Verbal/Visual assessment feedback vs written assessment feedback

ACTION RESEARCH IN TEACHING AND LEARNING – DMX0830

Julie Beaumont

Context

The setting is a FE Tertiary College within Barnsley, South Yorkshire. The learner group are typically 16-18 with a small number of 19+ learners. They are studying either level 2 or level 3 business vocational courses.  The action research will focus on a second year level 3 cohort of learners studying an accounting unit which consists of two groups. The course is assessed by achievement of assignments and learners can achieve ‘Pass’, ‘Merit’ or ‘Distinction’.

 

Aims

The aim of the action research project will show that the use of electronic verbal and visual feedback (using screencast) outperforms written assessment feedback and results in higher grades and an improved learner experience. Learners currently receive feedback in a written format, with tutors providing comments within their work and with formative and summative feedback on an assessment sheet. This cohort  of learners have all previously submitted their second assignment for the accounting unit using Moodle electronic assignment submission. This has resulted in some successes and some areas for development. Overall learners enjoyed the process finding it quicker and the feedback more detailed. 

However, there have been some teething problems with the software for both the learners and the tutor which needs to be investigated further.
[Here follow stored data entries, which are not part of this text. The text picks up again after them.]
(** Modelled from the spec: [o_stream_send_str] of lib/ returns the number
    of bytes the stream took, or a negative value. *)
Definition o_stream_send_str (ret : Z) (client : nat) (str : list ascii)
    (w : core) : core :=
  match heap w !! client with
  | None => w
  | Some c =>
      if ret <? 0 then w else emit [E_send (fd c) (take (Z.to_nat ret) str)] w
  end.

(** The text of [t_strdup_printf("%s OK Idle completed.\r\n+ idling\r\n",
    old_tag)]; a NULL tag prints as the C library prints it. *)
Definition idle_completed (old_tag : option (list ascii)) : list ascii :=
  default (bytes "(null)") old_tag
  ++ bytes " OK Idle completed." ++ [CR; LF] ++ bytes "+ idling" ++ [CR; LF].

(** How the [switch] of [imap_client_input_idle_cmd] is left: by a [return],
    or by a [break] with the value of [done]. *)
Inductive flow :=
| Return (w : core)
| Break (w : core) (done : bool).

(** [imap_client_input_idle_cmd].  [i_stream_read_bytes] shows the bytes
    buffered so far with those that just arrived.  A handler gives no state
    when the run leaves the model: the parser read outside its buffer, or an
    [i_assert] failed. *)
Definition imap_client_input_idle_cmd (e : io_env) (client : nat) (w : core)
  : option core :=
  match heap w !! client with
  | None => Some w
  | Some c =>
      (* i_stream_read_bytes *)
      let data := input c ++ env_chunk e in
      let w := modify client (set_input data) w in
      let size := Z.of_nat (length data) in
      if size =? 0 then
        Some (if env_read_ret e <? 0 then imap_client_disconnected e client w
              else w)
      else
        let w := modify client (set_next_read_threshold 0) w in
        fl ←
          match imap_client_input_parse data size with
          | OutOfRange => None
          | Ok (IMAP_CLIENT_INPUT_STATE_UNKNOWN, _) =>
              (* we haven't received a full DONE[\r]\n yet - wait *)
              Some (Return (modify client (set_next_read_threshold size) w))
          | Ok (IMAP_CLIENT_INPUT_STATE_BAD, _) =>
              (* invalid input - return this to the imap process *)
              Some (Break (modify client (set_bad_done true) w) true)
          | Ok (IMAP_CLIENT_INPUT_STATE_DONE_LF, _) =>
              Some (Break (i_stream_skip (4 + 1) client w) true)
          | Ok (IMAP_CLIENT_INPUT_STATE_DONE_CRLF, _) =>
              Some (Break (i_stream_skip (4 + 2) client w) true)
          | Ok (IMAP_CLIENT_INPUT_STATE_DONEIDLE, None) => None
          | Ok (IMAP_CLIENT_INPUT_STATE_DONEIDLE, Some new_tag) =>
              (* we received DONE+IDLE, so the client simply wanted to notify
                 us that it's still there. continue hibernation. *)
              let old_tag := tag (state c) in
              let w :=
                modify client
                  (fun c => set_state (set_tag (Some new_tag) (state c)) c) w in
              let output := idle_completed old_tag in
              let ret := env_flush_ret e in
              let '(w, ret) :=
                if ret >? 0
                then (o_stream_send_str (env_send_ret e) client output w,
                      env_send_ret e)
                else (w, ret) in
              if ret <? 0 then
                Some (Return (imap_client_disconnected e client w))
              else if negb (ret =? Z.of_nat (length output)) then
                (* disconnect *)
                Some (Return (imap_client_destroy client
                                (Some IMAP_CLIENT_BUFFER_FULL_ERROR) w))
              else
                Some (Break (i_stream_skip (length data) client w) false)
          end;
        match fl with
        | Return w => Some w
        | Break w true =>
            Some (imap_client_move_back e client
                    (modify client
                       (fun c => set_input_pending true (set_idle_done true c))
                       w))
        | Break w false =>
            Some (imap_client_add_idle_keepalive_timeout client w)
        end
  end.

Definition imap_client_input_nonidle (e : io_env) (client : nat) (w : core)
  : core :=
  match heap w !! client with
  | None => w
  | Some c =>
      let w := modify client (set_input (input c ++ env_chunk e)) w in
      if env_read_ret e <? 0 then imap_client_disconnected e client w
      else imap_client_move_back e client
             (modify client (set_input_pending true) w)
  end.

Definition imap_client_input_notify (e : io_env) (client : nat) (w : core)
  : core :=
  imap_client_move_back e client w.
(** * Incremental weather-data ingestion: a shallow embedding of
      [fetchSensor] and [main] of the optimized fetcher script, with the
      properties of its merge, append and watermark logic.

    Conventions of the embedding.
    - Timestamps are JavaScript numbers holding integers (epoch
      milliseconds); they are modelled as [Z].
    - Sensor values are only ever copied, never computed on; the development
      is parametric in their type [V].
    - [undefined] is modelled by [None].
    - The asynchronous program is sequential (every promise is awaited at
      once), so it is embedded in a state-and-exception monad over the
      remote database and the trace of awaited delays.  The upstream API, the
      failures of the database and the clock are inputs (record [env]). *)

From Stdlib Require Import ZArith Lia.
From stdpp Require Import base option list gmap fin_maps strings sorting.
(** * AP FRQ essay grader: classification, routing, score extraction, rendering

    A shallow embedding of [ap-env-plus-router.py] and [ap-frq-grader.py].

    Conventions.
    - A Python [str] is a Rocq [string] holding its UTF-8 bytes.  The string
      operations below ([strip], [lower], the character classes of [re]) are
      the Python ones on ASCII text; bytes above 127 are passed through
      unchanged, so non-ASCII case mapping, non-ASCII white space and
      non-ASCII decimal digits are outside the model.
    - A Python exception is a value of [exn]; code that may raise returns a
      [result].
    - Calls to the outside world (HTTP posts, SDK calls, sleeps) are recorded
      in a trace and answered by an arbitrary deterministic environment. *)

From Stdlib Require Import String Ascii List ZArith Bool Lia Arith SpecFloat.
From Stdlib Require Import DecimalString DecimalPos ZifyNat ZifyN ZifyBool.
Import ListNotations.

Set Warnings "-register-all,-abstract-large-number".

Local Open Scope list_scope.
Local Open Scope string_scope.

(* ================================================================== *)
(** * Part I.  The model                                                *)
(* ================================================================== *)

(** ** Python strings *)

Module PyStr.

(** The double-quote character and the line feed, as one-character strings. *)
Definition dq : string := String (ascii_of_nat 34) EmptyString.
Definition nl : string := String (ascii_of_nat 10) EmptyString.

(** [str.isspace] on ASCII: TAB, LF, VT, FF, CR, FS, GS, RS, US, SPACE. *)
Definition is_space (c : ascii) : bool :=
  let n := nat_of_ascii c in
  (((9 <=? n) && (n <=? 13)) || ((28 <=? n) && (n <=? 32)))%nat.

Definition is_digit (c : ascii) : bool :=
  let n := nat_of_ascii c in ((48 <=? n) && (n <=? 57))%nat.

Definition is_upper (c : ascii) : bool :=
  let n := nat_of_ascii c in ((65 <=? n) && (n <=? 90))%nat.

Definition lower_char (c : ascii) : ascii :=
  if is_upper c then ascii_of_nat (nat_of_ascii c + 32) else c.

(** [s.lower()] *)
Fixpoint lower (s : string) : string :=
  match s with
  | EmptyString => EmptyString
  | String c s' => String (lower_char c) (lower s')
  end.

Fixpoint rev_onto (s acc : string) : string :=
  match s with
  | EmptyString => acc
  | String c s' => rev_onto s' (String c acc)
  end.

Definition rev (s : string) : string := rev_onto s EmptyString.

(** Removal of leading, trailing and surrounding characters of a class. *)
Fixpoint lstrip_by (p : ascii -> bool) (s : string) : string :=
  match s with
  | EmptyString => EmptyString
  | String c s' => if p c then lstrip_by p s' else s
  end.
(** C7. An upload that passes every check and whose object the storage
    engine takes, but for which metadata retrieval then returns nothing,
    fails with the plain error "Upload failed"; the file list of
    [this.user] and the identity store are as before, no record is
    appended and the ledger is not written. *)
Theorem upload_meta_missing c filename rnd file fsize files s' :
  let u := user c in
  let name := upload_name filename file rnd in
  User.hasPriv u PRIV_CREATE_FILE = true →
  User.hasPriv u PRIV_UNLIMITED_QUOTA = true
    ∨ (file_count u < system_get "limit.user_files"
       ∧ used_bytes u + fsize < system_get "limit.user_files_size")%Z →
  request_file c = Some file →
  statSync (File.filepath file) = Ok fsize →
  includes "/" name = false →
  includes ".." name = false →
  User._files u = Some files →
  (∀ i, i ∈ files → FileRecord.name i ≠ name) →
  storage_put (user_path (User._id u) name) (File.filepath file) (User._id u) (store c)
    = (Ok (), s') →
  storage_getMeta (user_path (User._id u) name) s' = None →
  ∃ c', postUploadFile filename rnd c = (Throw (PlainError "Upload failed"), c')
        ∧ user c' = user c
        ∧ users c' = users c
        ∧ store c' = s'.
Proof.
  intros u name Hcreate Hquota Hfile Hstat Hslash Hdots Hfiles Hfresh Hput Hmeta.
  exists (set_store s' c). split; [|done].
  destruct (quota_checks_pass u fsize Hquota) as [Hcount Hsize].
  rewrite postUploadFile_outcome. unfold upload_outcome. cbv zeta. fold u.
  rewrite Hcreate, Hcount, Hfile, Hstat, Hsize. cbv beta iota. fold name.
  rewrite Hslash, Hdots, Hfiles. simpl.
  rewrite (filter_name_none files name Hfresh). simpl.
  by rewrite Hput, Hmeta.
Qed.
(* ===== verification/Storage.v ===== *)
(** * Durable actor metadata and its queries (storage.go)

    [ActorMetadata] pins an actor to a chart revision; a directory of actors is
    read page by page with an opaque cursor, the URL-safe Base64 text of the
    last actor's ID.  Go's [encoding/base64] is modelled for the raw URL
    encoding. *)

From S2P Require Import Prelude Identifier.
From stdpp Require Import options.
#[local] Open Scope N_scope.

(** ** Base64, raw URL encoding *)

Definition alphabet : string := "ABCDEFGHIJKLMNOPQRSTUVWXYZabcdefghijklmnopqrstuvwxyz0123456789-_".

Definition encodeDigit (n : N) : Ascii.ascii := default Ascii.zero (String.get (N.to_nat n) alphabet).

(** The position of a byte in the alphabet. *)
Fixpoint digitAt (k : N) (a : Ascii.ascii) (s : string) : option N :=
  match s with
  | EmptyString => None
  | String b s => if decide (a = b) then Some k else digitAt (k + 1) a s
  end.
Definition decodeDigit (a : Ascii.ascii) : option N := digitAt 0 a alphabet.

(** Three bytes as a number of 24 bits, and its four digits of six bits. *)
Definition packBytes (a b c : N) : N := N.lor (N.lor (N.shiftl a 16) (N.shiftl b 8)) c.
Definition digitOf (val shift : N) : Ascii.ascii := encodeDigit (N.land (N.shiftr val shift) 63).

Definition byteVal (a : Ascii.ascii) : N := Ascii.N_of_ascii a.

(** [RawURLEncoding.EncodeToString]. *)
Fixpoint EncodeToString (src : string) : string :=
  match src with
  | EmptyString => ""
  | String a EmptyString =>
      let val := packBytes (byteVal a) 0 0 in
      String (digitOf val 18) (String (digitOf val 12) "")
  | String a (String b EmptyString) =>
      let val := packBytes (byteVal a) (byteVal b) 0 in
      String (digitOf val 18) (String (digitOf val 12) (String (digitOf val 6) ""))
  | String a (String b (String c src)) =>
      let val := packBytes (byteVal a) (byteVal b) (byteVal c) in
      String (digitOf val 18) (String (digitOf val 12) (String (digitOf val 6) (String (digitOf val 0) (EncodeToString src))))
  end.

(** Four digits as a number, and the bytes of it. *)
Definition packDigits (x y z w : N) : N := N.lor (N.lor (N.lor (N.shiftl x 18) (N.shiftl y 12)) (N.shiftl z 6)) w.
Definition byteOf (val shift : N) : Ascii.ascii := Ascii.ascii_of_N (N.shiftr val shift mod 256).

(** The decoder skips line breaks. *)
Fixpoint withoutBreaks (s : string) : string :=
  match s with
  | EmptyString => ""
  | String a s => if bool_decide (byteVal a = 10) || bool_decide (byteVal a = 13) then withoutBreaks s else String a (withoutBreaks s)
  end.

Fixpoint decodeQuanta (s : string) : option string :=
  match s with
  | EmptyString => Some ""
  | String _ EmptyString => None
  | String a (String b EmptyString) =>
      x ← decodeDigit a; y ← decodeDigit b;
      Some (String (byteOf (packDigits x y 0 0) 16) "")
  | String a (String b (String c EmptyString)) =>
      x ← decodeDigit a; y ← decodeDigit b; z ← decodeDigit c;
      let val := packDigits x y z 0 in Some (String (byteOf val 16) (String (byteOf val 8) ""))
  | String a (String b (String c (String d s))) =>
      x ← decodeDigit a; y ← decodeDigit b; z ← decodeDigit c; w ← decodeDigit d;
      rest ← decodeQuanta s;
      let val := packDigits x y z w in Some (String (byteOf val 16) (String (byteOf val 8) (String (byteOf val 0) rest)))
  end.

(** [RawURLEncoding.DecodeString]; [None] is its error. *)
Definition DecodeString (s : string) : option string := decodeQuanta (withoutBreaks s).
#[local] Close Scope N_scope.

(** ** Actor metadata *)

(** Go's zero [time.Time]; times count from it. *)
Definition zeroTime : Z := 0.

Definition ErrInvalidActorMetadata : string := "statecharts: invalid actor metadata".
Definition invalidMetadata (text : string) : error := Errorf (ErrInvalidActorMetadata +:+ ": " +:+ text).
Definition ErrActorCollision : error := Errorf "statecharts: actor identity collision".
Definition ErrActorTerminal : error := Errorf "statecharts: actor is terminal".

(** A lifecycle is a string in the source; others than these two are refused. *)
Definition ActorLifecycleActive : string := "active".
Definition ActorLifecycleTerminal : string := "terminal".

Record ActorMetadata := mkActor {
  am_ActorID : Identifier;
  am_ChartID : Identifier;
  am_Revision : string;
  am_SessionID : string;
  am_Durable : bool;
  am_Lifecycle : string;
  am_StartedAt : Z;
  am_TerminalAt : Z
}.

#[global] Instance ActorMetadata_eq_dec : EqDecision ActorMetadata.
Proof. solve_decision. Defined.

(** [NewIdentifier], its error under a heading. *)
Definition validIdentifier (what : string) (id : Identifier) : result unit :=
  match NewIdentifier id with Ok _ => Ok () | Err e => Err (invalidMetadata (what +:+ ": " +:+ msg e)) end.

Definition metadataValidate (m : ActorMetadata) : result unit :=
  _ ← validIdentifier "actor ID" (am_ActorID m);
  _ ← validIdentifier "chart ID" (am_ChartID m);
  _ ← fail_if (bool_decide (am_Revision m = "")) (invalidMetadata "revision is empty");
  _ ← fail_if (bool_decide (am_SessionID m = "")) (invalidMetadata "session ID is empty");
  _ ← fail_if (negb (am_Durable m)) (invalidMetadata "durable is false");
  _ ← fail_if (bool_decide (am_StartedAt m = zeroTime)) (invalidMetadata "start time is zero");
  if decide (am_Lifecycle m = ActorLifecycleActive) then
    fail_if (negb (bool_decide (am_TerminalAt m = zeroTime))) (invalidMetadata "terminal time is set for an active actor")
  else if decide (am_Lifecycle m = ActorLifecycleTerminal) then
    _ ← fail_if (bool_decide (am_TerminalAt m = zeroTime)) (invalidMetadata "terminal time is zero for a terminal actor");
    fail_if (bool_decide (am_TerminalAt m < am_StartedAt m)%Z) (invalidMetadata "terminal time precedes start time")
  else if decide (am_Lifecycle m = "") then Err (invalidMetadata "lifecycle is empty")
  else Err (invalidMetadata ("lifecycle " +:+ quote (am_Lifecycle m) +:+ " is unknown")).

(** ** Queries *)

Definition DefaultActorMetadataPageLimit : Z := 50.
Definition MaxActorMetadataPageLimit : Z := 200.

Record ActorMetadataQuery := mkQuery {
  q_After : string;
  q_Limit : Z;
  q_ActorIDPrefix : string;
  q_ChartID : Identifier;
  q_Revision : string;
  q_Lifecycle : string
}.

Record ActorMetadataPage := mkPage { pg_Actors : list ActorMetadata; pg_Next : string }.

Definition ActorMetadataCursorFor (actorID : Identifier) : string := EncodeToString (String (Ascii.ascii_of_N 1) actorID).

Definition invalidCursor : error := Errorf "statecharts: invalid actor metadata cursor".

(** The method [Validate]: the query with its limit, and the decoded cursor. *)
Definition queryValidate (q : ActorMetadataQuery) : result (ActorMetadataQuery * Identifier) :=
  let limit := if decide (q_Limit q = 0)%Z then DefaultActorMetadataPageLimit else q_Limit q in
  let normalized := mkQuery (q_After q) limit (q_ActorIDPrefix q) (q_ChartID q) (q_Revision q) (q_Lifecycle q) in
  _ ← fail_if (bool_decide (limit < 0)%Z || bool_decide (MaxActorMetadataPageLimit < limit)%Z)
        (Errorf ("statecharts: actor metadata query limit " +:+ pretty (q_Limit q) +:+ " must be between 1 and "
                 +:+ pretty MaxActorMetadataPageLimit +:+ ", or zero for the default"));
  _ ← (if decide (q_ChartID q = "") then Ok ()
       else match NewIdentifier (q_ChartID q) with
            | Ok _ => Ok ()
            | Err e => Err (Wrapf "statecharts: actor metadata query chart ID: " e)
            end);
  _ ← fail_if (negb (bool_decide (q_Lifecycle q = "")) && negb (bool_decide (q_Lifecycle q = ActorLifecycleActive))
               && negb (bool_decide (q_Lifecycle q = ActorLifecycleTerminal)))
        (Errorf ("statecharts: actor metadata query lifecycle " +:+ quote (q_Lifecycle q) +:+ " is unknown"));
  if decide (q_After q = "") then Ok (normalized, "")
  else
    match DecodeString (q_After q) with
    | Some (String a (String b raw)) =>
        if decide (byteVal a = 1)%N then
          match NewIdentifier (String b raw) with
          | Ok after => Ok (normalized, after)
          | Err _ => Err invalidCursor
          end
        else Err invalidCursor
    | _ => Err invalidCursor
    end.

(** ** The cursor can be read back *)

Section base64.
#[local] Open Scope N_scope.

Lemma digits_check :
  Forall (λ n, decodeDigit (encodeDigit n) = Some n ∧ byteVal (encodeDigit n) ≠ 10 ∧ byteVal (encodeDigit n) ≠ 13) (N.of_nat <$> seq 0 64).
Proof. apply (bool_decide_unpack _). vm_compute. exact I. Qed.

Lemma digit_ok n : n < 64 →
  decodeDigit (encodeDigit n) = Some n ∧ byteVal (encodeDigit n) ≠ 10 ∧ byteVal (encodeDigit n) ≠ 13.
Proof. intros Hn. apply (proj1 (Forall_forall _ _) digits_check). apply list_elem_of_fmap.
  exists (N.to_nat n). split; [lia|]. apply elem_of_seq. lia. Qed.

(** Bits that do not overlap add up. *)
Lemma lor_shiftl a b k : b < 2 ^ k → N.lor (N.shiftl a k) b = a * 2 ^ k + b.
Proof.
  intros Hb. rewrite <- N.shiftl_mul_pow2.
  assert (N.land (N.shiftl a k) b = 0) as H0.
  { apply N.bits_inj_0. intros n. rewrite N.land_spec. destruct (N.lt_ge_cases n k) as [H|H]; [by rewrite N.shiftl_spec_low|].
    destruct (decide (b = 0)) as [->|Hnz]; [by rewrite N.bits_0, andb_false_r|].
    rewrite (N.bits_above_log2 b), andb_false_r; [done|]. apply N.log2_lt_pow2 in Hb; lia. }
  by rewrite N.add_nocarry_lxor, N.lxor_lor by done.
Qed.

Lemma packBytes_sum a b c : b < 256 → c < 256 → packBytes a b c = a * 65536 + b * 256 + c.
Proof.
  intros Hb Hc. unfold packBytes. rewrite (lor_shiftl a (N.shiftl b 8)) by (rewrite N.shiftl_mul_pow2; change (2 ^ 16) with 65536; change (2 ^ 8) with 256; lia).
  rewrite N.shiftl_mul_pow2. replace (a * 2 ^ 16 + b * 2 ^ 8) with (N.shiftl (a * 256 + b) 8).
  2: { rewrite N.shiftl_mul_pow2. change (2 ^ 16) with 65536. change (2 ^ 8) with 256. lia. }
  rewrite lor_shiftl by done. change (2 ^ 8) with 256. lia.
Qed.

Lemma packDigits_sum x y z w : y < 64 → z < 64 → w < 64 → packDigits x y z w = x * 262144 + y * 4096 + z * 64 + w.
Proof.
  intros Hy Hz Hw. unfold packDigits.
  rewrite (lor_shiftl x (N.shiftl y 12)) by (rewrite N.shiftl_mul_pow2; change (2 ^ 18) with 262144; change (2 ^ 12) with 4096; lia).
  replace (x * 2 ^ 18 + N.shiftl y 12) with (N.shiftl (x * 64 + y) 12).
  2: { rewrite !N.shiftl_mul_pow2. change (2 ^ 18) with 262144. change (2 ^ 12) with 4096. lia. }
  rewrite (lor_shiftl _ (N.shiftl z 6)) by (rewrite N.shiftl_mul_pow2; change (2 ^ 12) with 4096; change (2 ^ 6) with 64; lia).
  replace ((x * 64 + y) * 2 ^ 12 + N.shiftl z 6) with (N.shiftl ((x * 64 + y) * 64 + z) 6).
  2: { rewrite !N.shiftl_mul_pow2. change (2 ^ 12) with 4096. change (2 ^ 6) with 64. lia. }
  rewrite lor_shiftl by done. change (2 ^ 6) with 64. lia.
Qed.

(** The digits of a number of 24 bits. *)
Definition digitVal (val shift : N) : N := N.land (N.shiftr val shift) 63.

Lemma digitVal_div val shift : digitVal val shift = (val / 2 ^ shift) mod 64.
Proof. unfold digitVal. by rewrite (N.land_ones _ 6), N.shiftr_div_pow2. Qed.

Lemma repack val : val < 16777216 →
  packDigits (digitVal val 18) (digitVal val 12) (digitVal val 6) (digitVal val 0) = val.
Proof.
  intros Hv. rewrite packDigits_sum by (rewrite digitVal_div; apply N.mod_lt; done). rewrite !digitVal_div.
  change (2 ^ 18) with 262144. change (2 ^ 12) with 4096. change (2 ^ 6) with 64. change (2 ^ 0) with 1.
  pose proof (N.Div0.div_mod val 64). rewrite N.div_1_r.
  assert (val / 4096 = val / 64 / 64) as -> by (rewrite N.Div0.div_div; done).
  assert (val / 262144 = val / 64 / 64 / 64) as -> by (rewrite !N.Div0.div_div; done).
  pose proof (N.Div0.div_mod (val / 64) 64). pose proof (N.Div0.div_mod (val / 64 / 64) 64).
  rewrite (N.mod_small (val / 64 / 64 / 64)); [lia|]. rewrite !N.Div0.div_div. apply N.Div0.div_lt_upper_bound. done.
Qed.

Lemma byteVal_lt a : byteVal a < 256.
Proof. apply Ascii.N_ascii_bounded. Qed.

Lemma byteOf_byteVal a : Ascii.ascii_of_N (byteVal a) = a.
Proof. apply Ascii.ascii_N_embedding. Qed.

(** The bytes of a packed number. *)
Lemma byteOf_pack a b c : let val := packBytes (byteVal a) (byteVal b) (byteVal c) in
  byteOf val 16 = a ∧ byteOf val 8 = b ∧ byteOf val 0 = c.
Proof.
  intros val. pose proof (byteVal_lt a). pose proof (byteVal_lt b). pose proof (byteVal_lt c).
  unfold byteOf. rewrite !N.shiftr_div_pow2. change (2 ^ 16) with 65536. change (2 ^ 8) with 256. change (2 ^ 0) with 1.
  unfold val. rewrite packBytes_sum by done. rewrite N.div_1_r.
  split_and!; (etransitivity; [|apply byteOf_byteVal]); f_equal.
  - replace (byteVal a * 65536 + byteVal b * 256 + byteVal c) with (byteVal b * 256 + byteVal c + byteVal a * 65536) by lia.
    rewrite N.div_add by done. rewrite N.div_small by lia. rewrite N.mod_small; lia.
  - replace (byteVal a * 65536 + byteVal b * 256 + byteVal c) with (byteVal c + (byteVal a * 256 + byteVal b) * 256) by lia.
    rewrite N.div_add by done. rewrite N.div_small by lia. rewrite N.add_0_l, N.add_comm, N.Div0.mod_add. by apply N.mod_small.
  - replace (byteVal a * 65536 + byteVal b * 256 + byteVal c) with (byteVal c + (byteVal a * 256 + byteVal b) * 256) by lia.
    rewrite N.Div0.mod_add. by apply N.mod_small.
Qed.

Lemma decodeDigit_digitOf val shift : decodeDigit (digitOf val shift) = Some (digitVal val shift).
Proof. apply digit_ok. change (digitVal val shift < 64). rewrite digitVal_div. by apply N.mod_lt. Qed.

Lemma withoutBreaks_digitOf val shift s : withoutBreaks (String (digitOf val shift) s) = String (digitOf val shift) (withoutBreaks s).
Proof.
  simpl. destruct (digit_ok (digitVal val shift)) as (_ & H1 & H2); [rewrite digitVal_div; by apply N.mod_lt|].
  by rewrite !bool_decide_false.
Qed.

Lemma packBytes_bound a b c : packBytes (byteVal a) (byteVal b) (byteVal c) < 16777216.
Proof. pose proof (byteVal_lt a). pose proof (byteVal_lt b). pose proof (byteVal_lt c). rewrite packBytes_sum by done. lia. Qed.

(** The digits below the packed bytes are zero. *)
Lemma low_digits a b : b < 256 → digitVal (packBytes a b 0) 0 = 0 ∧ digitVal (packBytes a 0 0) 6 = 0.
Proof.
  intros Hb. rewrite !digitVal_div, !packBytes_sum by done. change (2 ^ 0) with 1. change (2 ^ 6) with 64. rewrite N.div_1_r. split.
  - replace (a * 65536 + b * 256 + 0) with ((a * 1024 + b * 4) * 64) by lia. apply N.Div0.mod_mul.
  - replace (a * 65536 + 0 * 256 + 0) with (a * 16 * 64 * 64) by lia. rewrite N.div_mul by done. apply N.Div0.mod_mul.
Qed.

#[local] Opaque digitOf decodeDigit packDigits packBytes byteOf.

(** Decoding undoes encoding. *)
Lemma DecodeString_EncodeToString s : DecodeString (EncodeToString s) = Some s.
Proof.
  unfold DecodeString. remember (String.length s) as n eqn:Hn. revert s Hn.
  induction (lt_wf n) as [n _ IH]; intros s ->. destruct s as [|a [|b [|c s]]]; [done|..]; cbn [EncodeToString];
    rewrite !withoutBreaks_digitOf; simpl; rewrite !decodeDigit_digitOf; simpl.
  - pose proof (low_digits (byteVal a) 0) as [Hw Hz]; [done|]. pose proof (byteOf_pack a Ascii.zero Ascii.zero) as (Ha & _ & _).
    pose proof (repack (packBytes (byteVal a) 0 0) (packBytes_bound a Ascii.zero Ascii.zero)) as R. rewrite Hz, Hw in R. rewrite R.
    f_equal. f_equal. exact Ha.
  - pose proof (low_digits (byteVal a) (byteVal b) (byteVal_lt b)) as [Hw _].
    pose proof (byteOf_pack a b Ascii.zero) as (Ha & Hb & _).
    pose proof (repack (packBytes (byteVal a) (byteVal b) 0) (packBytes_bound a b Ascii.zero)) as R. rewrite Hw in R. rewrite R.
    f_equal. f_equal; [exact Ha|]. f_equal. exact Hb.
  - rewrite (IH (String.length s)) by (done || (simpl; lia)). simpl. rewrite repack by apply packBytes_bound.
    by destruct (byteOf_pack a b c) as (-> & -> & ->).
Qed.
End base64.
The college has just invested in Turnitin UK Software. This will also be used as part of the project for learners to submit their work. Assignment three will be issued to learners with clear guidelines for the submission to be electronic so that the work can be marked using Screencast to record feedback whilst visually seeing what the tutor is referring to. This will then be uploaded back to Moodle where the learner submitted the work. From there they will know if they have achieved at their first submission or they need to submit and by when.

 

Research Methods

Firstly, it is proposed that learners in both groups complete a questionnaire regarding how they prefer to receive feedback and how they prefer to submit their work. This information will be used at the end of the study to compare with another questionnaire asking for feedback on the verbal/visual assessment feedback that they have been subjected to.  The results of the first questionnaire may dictate the group that is chosen to receive feedback via visual/verbal methods whereas the other group will receive feedback using the traditional written method. There will also be a focus group involving learners from both cohorts giving their direct views on the process and their experiences. Learner’s marks from one cohort to another will be compared to see if the style of feedback impacts on the quality of learners work and the grade they receive for the assignment alongside the learners perceived assessment experience.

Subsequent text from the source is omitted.